Trump convoca a Repsol y a otras grandes petroleras en la Casa Blanca tras la detención de Maduro para decidir el futuro energético de Venezuela
La empresa energética española está considerada una pieza clave por su peso en el país y el Gobierno ha asegurado ayuda y apoyo "en lo que sea necesario".

La crisis venezolana entra en una nueva fase con epicentro en Washington. La Administración de Donald Trump ha convocado este viernes en la Casa Blanca a las principales petroleras estadounidenses y extranjeras para abordar el control directo de la industria petrolera de Venezuela tras la detención de Nicolás Maduro.

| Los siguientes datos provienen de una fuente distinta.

#[export] Instance signed_record_eq_dec : EqDecision SignedExecutionRecord.
Proof. solve_decision. Defined.
#[export] Instance signed_record_countable : Countable SignedExecutionRecord.
Proof.
  refine (inj_countable' (λ r, ((record r, rec_signer r), (rec_public_key r, rec_signature r)))
            (λ '((a, b), (c, d)), mkSignedExecutionRecord a b c d) _).
  by intros [].
Defined.

#[export] Instance message_eq_dec : EqDecision Message.
Proof. solve_decision. Defined.

(** Messages as a tag with the fields each kind has. *)
Abbreviation message_code :=
  ((NodeCapability + Task * NodeId * Z) + ((Z * string * (string + NodeId)) +
   ((Z * ContentId * Z * Z * bytes * ContentId) + (SignedExecutionRecord + (string * bytes)))))%type.

Definition encode_message (m : Message) : message_code :=
  match m with
  | Capability c => inl (inl c)
  | TaskOffer t r e => inl (inr (t, r, e))
  | GetCapability => inr (inl (0, "", inl ""))
  | TaskAccept t => inr (inl (1, t, inl ""))
  | TaskReject t r => inr (inl (2, t, inl r))
  | TaskCommit t => inr (inl (3, t, inl ""))
  | TaskStarted t n => inr (inl (4, t, inr n))
  | TaskError t r => inr (inl (5, t, inl r))
  | TaskCancel t => inr (inl (6, t, inl ""))
  | HasContent i => inr (inr (inl (0, i, 0, 0, [], [])))
  | CheckContent i => inr (inr (inl (1, i, 0, 0, [], [])))
  | GetContent i => inr (inr (inl (2, i, 0, 0, [], [])))
  | Content i b => inr (inr (inl (3, i, 0, 0, b, [])))
  | ContentStart i t c => inr (inr (inl (4, i, t, c, [], [])))
  | ContentChunk i n b h => inr (inr (inl (5, i, n, 0, b, h)))
  | ContentComplete i => inr (inr (inl (6, i, 0, 0, [], [])))
  | LedgerBlock b => inr (inr (inl (7, [], 0, 0, b, [])))
  | TaskResult r => inr (inr (inr (inl r)))
  | StateSnapshot d b => inr (inr (inr (inr (d, b))))
  end.

Definition decode_message (x : message_code) : Message :=
  match x with
  | inl (inl c) => Capability c
  | inl (inr (t, r, e)) => TaskOffer t r e
  | inr (inl (1, t, _)) => TaskAccept t
  | inr (inl (2, t, inl r)) => TaskReject t r
  | inr (inl (3, t, _)) => TaskCommit t
  | inr (inl (4, t, inr n)) => TaskStarted t n
  | inr (inl (5, t, inl r)) => TaskError t r
  | inr (inl (6, t, _)) => TaskCancel t
  | inr (inl _) => GetCapability
  | inr (inr (inl (0, i, _, _, _, _))) => HasContent i
  | inr (inr (inl (1, i, _, _, _, _))) => CheckContent i
  | inr (inr (inl (2, i, _, _, _, _))) => GetContent i
  | inr (inr (inl (3, i, _, _, b, _))) => Content i b
  | inr (inr (inl (4, i, t, c, _, _))) => ContentStart i t c
  | inr (inr (inl (5, i, n, _, b, h))) => ContentChunk i n b h
  | inr (inr (inl (6, i, _, _, _, _))) => ContentComplete i
  | inr (inr (inl (_, _, _, _, b, _))) => LedgerBlock b
  | inr (inr (inr (inl r))) => TaskResult r
  | inr (inr (inr (inr (d, b)))) => StateSnapshot d b
  end.

#[export] Instance message_countable : Countable Message.
Proof. refine (inj_countable' encode_message decode_message _). by intros []. Defined.
(* ===== verification/NodeReplies.v ===== *)
(** The types of a node's answers (crates/peerless-node/src/lib.rs): which
    messages the dispatcher may answer a request with, and that it never answers
    with another, nor under another name. *)

From S2P Require Import Network Prelude External Core Protocol FileSystem Storage.
From S2P Require Import Merkle Consensus Ledger Compute State Metadata Node NodeAccess NodeTasks.
From Stdlib Require Import Strings.Byte.
#[local] Open Scope Z_scope.
#[local] Open Scope result_scope.

Section replies.
Context (pid : N) `{Sha256, Hex, Keys, Automerge, Wasmtime}.
Context `{JsonLaws Message, Json ExecutionRecord, Json SignedExecutionRecord, Json Task, Json NodeId}.
Context `{Json LedgerEvent, Json SignedEvent, Json Block, Json Proposal, Json MembershipPayload}.
Context (clock : nat → Z) (host : nat → Host) (error_text : NodeError → string) (self : Config).

(** ** The type of an exchange *)

(** A refusal: it names no task. *)
Inductive refusal : Message → Prop :=
| refused reason : refusal (TaskReject "" reason).

(** Messages that are answers themselves. *)
Definition is_answer (m : Message) : bool :=
  match m with
  | Capability _ | HasContent _ | TaskAccept _ | TaskReject _ _ | TaskStarted _ _ | TaskError _ _
  | TaskResult _ => true
  | _ => false
  end.

(** [answers n m r]: [r] is an answer of the type that [m], signed by [n], asks
    for.  A capability shows the node and an expiry and nothing of the host;
    content has the identifier that was asked for; only an offer in the name of
    its signer is accepted; what is an answer itself is sent back. *)
Inductive answers (n : NodeId) : Message → Message → Prop :=
| a_capability at_ : answers n GetCapability (Capability (public_capability self at_))
| a_present id : answers n (CheckContent id) (HasContent id)
| a_absent id : answers n (CheckContent id) (TaskError "" "content not found")
| a_content b : answers n (GetContent (ContentId_of b)) (Content (ContentId_of b) b)
| a_stored b : answers n (Content (ContentId_of b) b) (HasContent (ContentId_of b))
| a_started id size chunk : answers n (ContentStart id size chunk) (HasContent id)
| a_not_started id size chunk reason : answers n (ContentStart id size chunk) (TaskError "" reason)
| a_chunk id index b : answers n (ContentChunk id index b (ContentId_of b)) (HasContent (ContentId_of b))
| a_bad_chunk id index b h reason : answers n (ContentChunk id index b h) (TaskError "" reason)
| a_complete id : answers n (ContentComplete id) (HasContent id)
| a_incomplete id reason : answers n (ContentComplete id) (TaskError "" reason)
| a_accept t expiry : task_id t ≠ "" → answers n (TaskOffer t n expiry) (TaskAccept (task_id t))
| a_reject t requester expiry reason : answers n (TaskOffer t requester expiry) (TaskReject (task_id t) reason)
| a_result id r : answers n (TaskCommit id) (TaskResult r)
| a_cancel id reason : answers n (TaskCancel id) (TaskError id reason)
| a_merged d b : answers n (StateSnapshot d b) (HasContent (ContentId_of b))
| a_echo m : is_answer m = true → answers n m m.

#[local] Hint Constructors refusal answers : core.

(** ** The handlers *)

(** A step whose outcome does not matter. *)
Lemma wp_skip {A B} (m : act NodeState A) (k : A → act NodeState B) Q s :
  (∀ a s', wp (k a) Q s') → (∀ e s', Q (Err e) s') → wp (abind m k) Q s.
Proof. intros Hk He. apply wp_bind. unfold wp at 1. destruct (m s) as [[a|e] s']; [apply Hk|apply He]. Qed.

Lemma structurally_valid_offer t requester expiry signer s :
  wp (structurally_valid clock self t requester expiry signer)
    (λ r _, r = Ok true → requester = signer ∧ task_id t ≠ "") s.
Proof.
  unfold structurally_valid. destruct (negb _ && _) eqn:E; [|done]. breflect. intros _; done.
Qed.

Lemma reserve_answers t n expiry observed cap p m :
  task_id t ≠ "" → reserve t n expiry observed cap p = inl m → answers n (TaskOffer t n expiry) m.
Proof. intros Hid. unfold reserve. repeat case_match; intros [= <-]; auto. Qed.

Lemma accept_offer_answers t requester expiry signer s :
  wp (accept_offer clock host self t requester expiry signer)
    (λ r _, ∀ reply, r = Ok reply → answers signer (TaskOffer t requester expiry) reply) s.
Proof.
  unfold accept_offer. apply wp_bind. eapply wp_mono; [apply structurally_valid_offer|].
  intros [[]|] s1 Hv; [|by intros reply [= <-]|done]. destruct (Hv eq_refl) as [-> Hid]. cbn [negb].
  unfold node_capability. wp_auto; try done; intros reply [= <-]; try case_match; eauto using reserve_answers.
Qed.

Lemma execute_answers id signer s :
  wp (execute pid clock self id signer) (λ r _, ∀ reply, r = Ok reply → answers signer (TaskCommit id) reply) s.
Proof.
  unfold execute. apply wp_skip; [|done]. intros [r|] s0; [by intros ? [= <-]|].
  apply wp_skip; [|done]. intros task s1.
  assert (wp (execute_body pid clock self id signer task)
    (λ r _, ∀ reply, r = Ok reply → answers signer (TaskCommit id) reply) s1) as Hb.
  { unfold execute_body. repeat (apply wp_skip; [intros ? ?|done]). destruct (task_memory_limit task); [|done].
    repeat (apply wp_skip; [intros ? ?|done]). by intros ? [= <-]. }
  unfold wp in *. destruct (execute_body _ _ _ _ _ _ _) as [r s2]. exact Hb.
Qed.

(** The dispatcher answers with the type of the request, or refuses. *)
Lemma respond_answers signer m s :
  wp (respond pid clock host self signer m)
    (λ r _, ∀ reply, r = Ok reply → answers signer m reply ∨ refusal reply) s.
Proof.
  unfold respond, store. destruct m; try (wp_step; intros reply [= <-]; by auto).
  - eapply wp_mono; [apply accept_offer_answers|]. eauto.
  - eapply wp_mono; [apply execute_answers|]. eauto.
  - unfold wp, change_pending, cancel. repeat case_match; simplify_eq; intros reply [= <-]; auto.
  - apply wp_skip; [|done]. intros present s1. wp_step. intros reply [= <-]. destruct present; auto.
  - apply wp_bind, wp_files. intros [b|] w E; [|done]. apply (f_equal fst), FileCas_get_verified in E as ->.
    cbn [rmap_err]. wp_step. intros reply [= <-]. auto.
  - destruct (ContentId_verify id body) eqn:E; [|wp_step; intros reply [= <-]; by auto].
    apply ContentId_verify_spec in E as ->. apply wp_skip; [|done]. intros ? s1. wp_step. intros reply [= <-]. auto.
  - unfold wp, change_uploads, content_start. repeat case_match; simplify_eq; intros reply [= <-]; auto.
  - unfold wp, change_uploads, content_chunk. repeat case_match; simplify_eq; intros reply [= <-]; auto.
    breflect. match goal with E : ContentId_verify _ _ = true |- _ => apply ContentId_verify_spec in E as -> end. auto.
  - apply wp_skip; [|done]. intros u s1. apply wp_skip; [|done]. intros v s2. case_match.
    + apply wp_skip; [|done]. intros ? s3. wp_step. intros reply [= <-]. auto.
    + wp_step. intros reply [= <-]. auto.
  - apply wp_skip; [|done]. intros ? s1. wp_step. intros reply [= <-]. auto.
Qed.

Lemma handle_answers e s r s' :
  identity_wf (identity self) → handle pid clock host self e s = (Ok r, s') →
  ∃ reply, open_with_signer r = Ok (reply, self_id self) ∧
    (refusal reply ∨ ∃ m n, open_with_signer e = Ok (m, n) ∧ answers n m reply).
Proof.
  intros Hi Hh. destruct (open_with_signer (A := Message) e) as [[m n]|x] eqn:Eo; cycle 1.
  { rewrite (handle_open_error pid clock host self e s x Eo) in Hh. done. }
  assert (∀ reply s0, sealed self reply s0 = (Ok r, s') → open_with_signer r = Ok (reply, self_id self)) as Hseal.
  { intros reply s0. unfold sealed, alift. destruct (SignedEnvelope_seal _ _) as [e'|] eqn:Es; [|done].
    intros [= <- _]. by apply sealed_envelope_opens. }
  pose proof (handle_opened pid clock host self e s m n Eo) as Hop. destruct (consume_request_budget _ _ _) as [within b].
  destruct Hop as (k&_&Hop). case_match; rewrite ?Hh in Hop; cycle 1.
  { destruct Hop as [reason Hr]. symmetry in Hr. eexists. split; [by eapply Hseal|by left]. }
  pose proof (respond_answers n m (charged b k s)) as Ha. symmetry in Hop. unfold wp, abind in *.
  destruct (respond _ _ _ _ _ _ _) as [[reply|] s1]; [|done].
  exists reply. split; [by eapply Hseal|]. destruct (Ha reply eq_refl); [right; eauto|by left].
Qed.

(** C19: every answer a node gives, over TCP or over libp2p, whatever the request
    and the state, opens as signed by the node itself, and is either a refusal
    that names no task, or the request opened and the answer has the type the
    request asks for: content is returned under its own identifier, only an
    offer in its signer's own name is accepted, a capability shows nothing of
    the host; over libp2p the request is then also the connected peer's own. *)
Theorem replies_well_typed e peer s :
  identity_wf (identity self) →
  let typed r := ∃ reply, open_with_signer r = Ok (reply, self_id self) ∧
    (refusal reply ∨ ∃ m n, open_with_signer e = Ok (m, n) ∧ answers n m reply) in
  (∀ r, (handle_or_reject pid clock host error_text self e s).1 = Some r → typed r) ∧
  (∀ r, (handle_p2p_or_reject pid clock host error_text self peer e s).1 = Some r →
     typed r ∧ (transport_matches peer e = true ∨ ∃ reply, open_with_signer r = Ok (reply, self_id self) ∧ refusal reply)).
Proof.
  intros Hi typed.
  assert (∀ reason r, or_panic (SignedEnvelope_seal (no_task reason) (identity self)) = Some r →
    open_with_signer r = Ok (no_task reason, self_id self)) as Hno.
  { intros reason r. destruct (SignedEnvelope_seal _ _) as [e'|] eqn:E; [|done]. intros [= <-].
    by apply sealed_envelope_opens. }
  assert (∀ r, (handle_or_reject pid clock host error_text self e s).1 = Some r → typed r) as Hall.
  { intros r. unfold handle_or_reject. destruct (handle pid clock host self e s) as [[r'|x] s'] eqn:E; cbn [fst].
    - intros [= <-]. by eapply handle_answers.
    - intros Hr%Hno. eexists. split; [exact Hr|left; constructor]. }
  split; [exact Hall|]. intros r. unfold handle_p2p_or_reject. destruct (transport_matches peer e); [by eauto|].
  cbn [fst]. intros Hr%Hno. split; [|right]; eexists; (split; [exact Hr|]); [left|]; constructor.
Qed.

End replies.

(** ** Witness *)

Module Samples.
Import Toy ToyDoc Node.Samples.

(** A peer asks for the capability of a node. *)
Lemma identity0_wf : identity_wf (identity self0).
Proof. split; reflexivity. Qed.

Lemma replies_well_typed_witness :
  ∃ r (reply : Message),
    (handle_or_reject 7 clock0 host0 (λ _, "error") self0 (from_peer GetCapability) state0).1 = Some r ∧
    open_with_signer r = Ok (reply, self_id self0) ∧
    (refusal reply ∨ ∃ m n, open_with_signer (from_peer GetCapability) = Ok (m, n) ∧ answers self0 n m reply).
Proof.
  destruct (handle_or_reject 7 clock0 host0 (λ _, "error") self0 (from_peer GetCapability) state0).1 as [r|] eqn:E;
    [|vm_compute in E; discriminate E].
  destruct (proj1 (replies_well_typed 7 clock0 host0 (λ _, "error") self0 (from_peer GetCapability) [] state0 identity0_wf) r E)
    as (reply&Hr&Ha).
  exists r, reply. split_and!; [reflexivity|exact Hr|exact Ha].
Defined.

End Samples.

Entre los invitados figura Repsol, considerada una pieza clave por su peso en el país y por su papel en el suministro energético interno venezolano, como ha asegurado el ministro de Economía, Comercio y Empresa, Carlos Cuerpo, en declaraciones a RNE. Cuerpo añadió que el Gobierno español está "para ayudar y apoyar" a la compañía "en lo que sea necesario".
Aunque la compañía española no ha confirmado oficialmente el nombre del representante convocado, todas las fuentes apuntan a su consejero delegado, Josu Jon Imaz.
La cita sitúa a Repsol en el centro de una negociación de alto voltaje geopolítico y económico, con Estados Unidos decidido a rediseñar el mapa energético del país sudamericano.
Repsol, actor clave en el gas venezolano
Repsol es, junto con la italiana Eni, la mayor petrolera europea presente en Venezuela. Ambas explotan el yacimiento de gas natural La Perla, uno de los mayores del mundo. No es un detalle menor: Venezuela representa el 15% de la producción global de Repsol, y el 85% de lo que extrae en el país es gas natural destinado al consumo interno, fundamental para la generación eléctrica, según publicó El País.
Ese papel explica por qué el Gobierno español ha defendido en los últimos días que Repsol es una empresa "estratégica" para la estabilidad del país. También explica por qué Washington quiere a la petrolera española sentada en la mesa cuando se discute el futuro energético venezolano.
El bloqueo que lo cambió todo
El principal escollo para Repsol es la deuda acumulada desde marzo, cuando Trump decretó un embargo de activos a las operadoras que trabajan en Venezuela. Esa decisión impidió al grupo español cobrar en especie el gas que produce, un sistema habitual hasta entonces que consistía en recibir cargamentos de crudo del Gobierno venezolano como compensación.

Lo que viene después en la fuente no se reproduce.